Section 2.5 of the Brokerage Agreement provides that Plaintiff is entitled to commissions
with respect to new leases, expansions, relocations, renewals, and extensions executed within
360 days of the expiration or termination of the Agreement. Schedule A of the Brokerage
Agreement provides for commissions to Plaintiff for lease extensions and renewals entered
“during the term or during any term extensions of” the Brokerage Agreement (Brokerage
Agreement, Schedule A, Section II[B]).

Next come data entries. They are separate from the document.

Lemma sop_PopAsBool h : sop h PopAsBool (fun _ => True).
Proof. apply sop_pop_as. intros. apply AsBool_fine. Qed.
Lemma sop_PopAsInt64 h : sop h PopAsInt64 is_s64.
Proof. apply sop_pop_as. intros. eapply AsInt64_fine; eauto. Qed.
Lemma sop_PopAsIntValue h : sop h PopAsIntValue int_wf.
Proof. apply sop_pop_as. intros. eapply AsIntValue_fine; eauto. Qed.
Lemma sop_PopAsBytes h : sop h PopAsBytes (fun b => zlen b <= MAX_BYTEARRAY_SIZE).
Proof. apply sop_pop_as. intros. eapply AsBytes_len; eauto. Qed.
Lemma sop_PopAsArray h : sop h PopAsArray (fun l => has_kind h l KArr).
Proof. apply sop_pop_as. intros v Hv. destruct v; cbn in *; auto. Qed.
Lemma sop_PopPair h : sop h PopPair (fun '(l, r) => val_ok h l /\ val_ok h r).
Proof. apply sop_pair, sop_Pop. Qed.
Lemma sop_PopTriple h : sop h PopTriple (fun '(l, m, r) => val_ok h l /\ val_ok h m /\ val_ok h r).
Proof.
  eapply sop_bind; [apply sop_PopPair|]. intros [m r] [Hm Hr]. eapply sop_bind; [apply sop_Pop|].
  intros l Hl. apply sop_ret. auto.
Qed.
Lemma sop_PopPairAsBytes h : sop h PopPairAsBytes (fun _ => True).
Proof. intros s Hs. eapply fine_impl; [apply (sop_pair h _ _ (sop_PopAsBytes h)), Hs|]. intros [[] ?] []. auto. Qed.
Lemma sop_PopPairAsBool h : sop h PopPairAsBool (fun _ => True).
Proof. intros s Hs. eapply fine_impl; [apply (sop_pair h _ _ (sop_PopAsBool h)), Hs|]. intros [[] ?] []. auto. Qed.
Lemma sop_PopPairAsInt64 h : sop h PopPairAsInt64 (fun '(l, r) => is_s64 l /\ is_s64 r).
Proof. apply sop_pair, sop_PopAsInt64. Qed.
Lemma sop_PopPairAsIntVal h : sop h PopPairAsIntVal (fun '(l, r) => int_wf l /\ int_wf r).
Proof. apply sop_pair, sop_PopAsIntValue. Qed.
Lemma sop_PopTripleAsBytes h : sop h PopTripleAsBytes (fun _ => True).
Proof. intros s Hs. eapply fine_impl; [apply (sop_triple h _ _ (sop_PopAsBytes h)), Hs|]. intros [[[] ?] ?] []. auto. Qed.
Lemma sop_PopTripleAsIntVal h : sop h PopTripleAsIntVal (fun '(l, m, r) => int_wf l /\ int_wf m /\ int_wf r).
Proof. apply sop_triple, sop_PopAsIntValue. Qed.
Lemma VmValueFromBytes_fine h b : fine (VmValueFromBytes b) (val_ok h).
Proof. unfold VmValueFromBytes. destruct (Z.ltb_spec MAX_BYTEARRAY_SIZE (zlen b)); cbn; auto. Qed.
Lemma sop_PushBytes h b : sop h (PushBytes b) (fun _ => True).
Proof. eapply sop_bind; [apply sop_lift, (VmValueFromBytes_fine h)|]. intros v Hv. apply sop_Push, Hv. Qed.
Lemma sop_PushInt64 h z : is_s64 z -> sop h (PushInt64 z) (fun _ => True).
Proof. intros Hz. apply sop_Push, Hz. Qed.
Lemma sop_PushBool h b : sop h (PushBool b) (fun _ => True).
Proof. apply sop_Push. exact I. Qed.
Lemma sop_push_int h x : norm x -> Z.abs (big_of x) <= 2 ^ 256 -> sop h (Push (VmValueFromIntValue x)) (fun _ => True).
Proof.
  intros Nx Hx. apply sop_Push. unfold VmValueFromIntValue, norm, big_of in *. destruct (isbig x); cbn; auto.
Qed.

(** ** Integer operations *)

Lemma IntValFromBigInt_fine z : fine (IntValFromBigInt (Some z)) int_wf.
Proof.
  pose proof (IntValFromBigInt_spec z) as [Hf Hn]. destruct (Z_lt_dec (Z.abs z) (2 ^ 256)) as [F|F].
  - destruct (Hf F) as (x & -> & W & _). exact W.
  - rewrite (Hn F). exact I.
Qed.

Lemma intOp_fine f little a b :
  int_wf a -> int_wf b ->
  (forall x y, is_s64 x -> is_s64 y -> snd (little x y) = true -> is_s64 (fst (little x y))) ->
  fine (intOp a b little (fun x y => IntValFromBigInt (Some (f x y)))) int_wf.
Proof.
  intros [Na _] [Nb _] Hl. unfold intOp. destruct (isbig a) eqn:Ea, (isbig b) eqn:Eb; cbn [negb andb];
    try apply IntValFromBigInt_fine.
  unfold norm in *. rewrite Ea in Na. rewrite Eb in Nb. specialize (Hl _ _ Na Nb).
  destruct (little (integer a) (integer b)) as [z ok]. destruct ok; [|apply IntValFromBigInt_fine].
  apply IntValFromInt_wf, Hl. reflexivity.
Qed.

Lemma shift_fine b (k : Z -> res IntValue) :
  int_wf b -> (forall n, fine (k n) int_wf) -> fine (let* n := shift_count b in k n) int_wf.
Proof. intros Wb Hk. rewrite shift_count_spec by exact Wb. destruct (_ && _); cbn; auto. Qed.

Lemma binary_op_fine op a b : int_wf a -> int_wf b -> fine (binary_op op a b) int_wf.
Proof.
  intros Wa Wb.
  assert (HR : fine (Rsh a b) int_wf).
  { apply shift_fine; [exact Wb|]. intros n. destruct (_ <? _); [|apply IntValFromBigInt_fine].
    destruct (_ <? _); cbn [fine]; apply (IntValFromInt_wf _); words. }
  destruct op; cbn [binary_op]; try exact HR.
  - apply intOp_fine; auto. intros x y Hx Hy E. destruct (Add64_spec x y Hx Hy) as [[Hi _] ->]; auto.
  - apply intOp_fine; auto. intros x y Hx Hy E. destruct (Sub64_spec x y Hx Hy) as [[Hi _] ->]; auto.
  - apply intOp_fine; auto. intros x y Hx Hy E. destruct (Mul64_spec x y Hx Hy) as [[Hi _] ->]; auto.
  - unfold Div. destruct (IsZero b); [exact I|]. apply intOp_fine; auto. intros x y _ _ _. apply s64_range.
  - unfold Mod. destruct (IsZero b); [exact I|]. apply intOp_fine; auto. intros x y _ _ _. apply s64_range.
  - apply shift_fine; [exact Wb|]. intros n. destruct (_ <? _); [exact I | apply IntValFromBigInt_fine].
  - apply (intOp_fine (fun x y => if big_Cmp x y <=? 0 then x else y)); auto. intros x y Hx Hy _. cbn. destruct (_ <? _); assumption.
  - apply (intOp_fine (fun x y => if big_Cmp x y <=? 0 then y else x)); auto. intros x y Hx Hy _. cbn. destruct (_ <? _); assumption.
Qed.

Lemma bit_op_fine a b : int_wf a -> int_wf b ->
  fine (And a b) int_wf /\ fine (Or a b) int_wf /\ fine (Xor a b) int_wf.
Proof.
  intros Wa Wb. split; [|split]; apply intOp_fine; auto; intros x y Hx Hy _; cbn;
    [apply land_s64 | apply lor_s64 | apply lxor_s64]; assumption.
Qed.

Lemma int_wf_push x : int_wf x -> norm x /\ Z.abs (big_of x) <= 2 ^ 256.
Proof. intros [Nx Fx]. unfold fits in Fx. split; [exact Nx | lia]. Qed.

Lemma Not_push x : int_wf x -> norm (Not x) /\ Z.abs (big_of (Not x)) <= 2 ^ 256.
Proof.
  intros W. destruct (Not_spec x W) as (Nn & -> & _). split; [exact Nn|]. destruct W as [_ F]. unfold fits in F. lia.
Qed.

Lemma Cmp_range a b : -1 <= Cmp a b <= 1.
Proof. unfold Cmp, big_Cmp. repeat case_match; lia. Qed.

(** ** The machine *)

Definition vm_ok e : Prop :=
  heap_ok (heap e) /\ stack_ok (heap e) (EvalStack e) /\ stack_ok (heap e) (AltStack e) /\
  zlen (Callers e) <= MAX_INVOCATION_STACK_SIZE /\ Forall ctx_ok (Callers e) /\
  (forall c, Context e = Some c -> ctx_ok c).

(** ... with a current context. *)
Definition vm_run e : Prop := vm_ok e /\ exists c, Context e = Some c /\ ctx_ok c.

Lemma stack_ok_mono h h' s : heap_ext h h' -> stack_ok h s -> stack_ok h' s.
Proof.
  intros He (Hl & Hz & Hf). split; [exact Hl|]. split; [exact Hz|].
  eapply Forall_impl; [exact Hf|]. intros. eapply val_ok_mono; eauto.
Qed.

Termination of the Brokerage Agreement is governed
by Section 2.4, which states: “termination of this Agreement . . . shall not affect the rights of
either party with respect to any damages it has suffered as a result of any breach of this
agreement, nor shall it affect the rights or obligations of either party with respect to liability or
claims accrued, or arising out of events occurring prior to the date of termination.”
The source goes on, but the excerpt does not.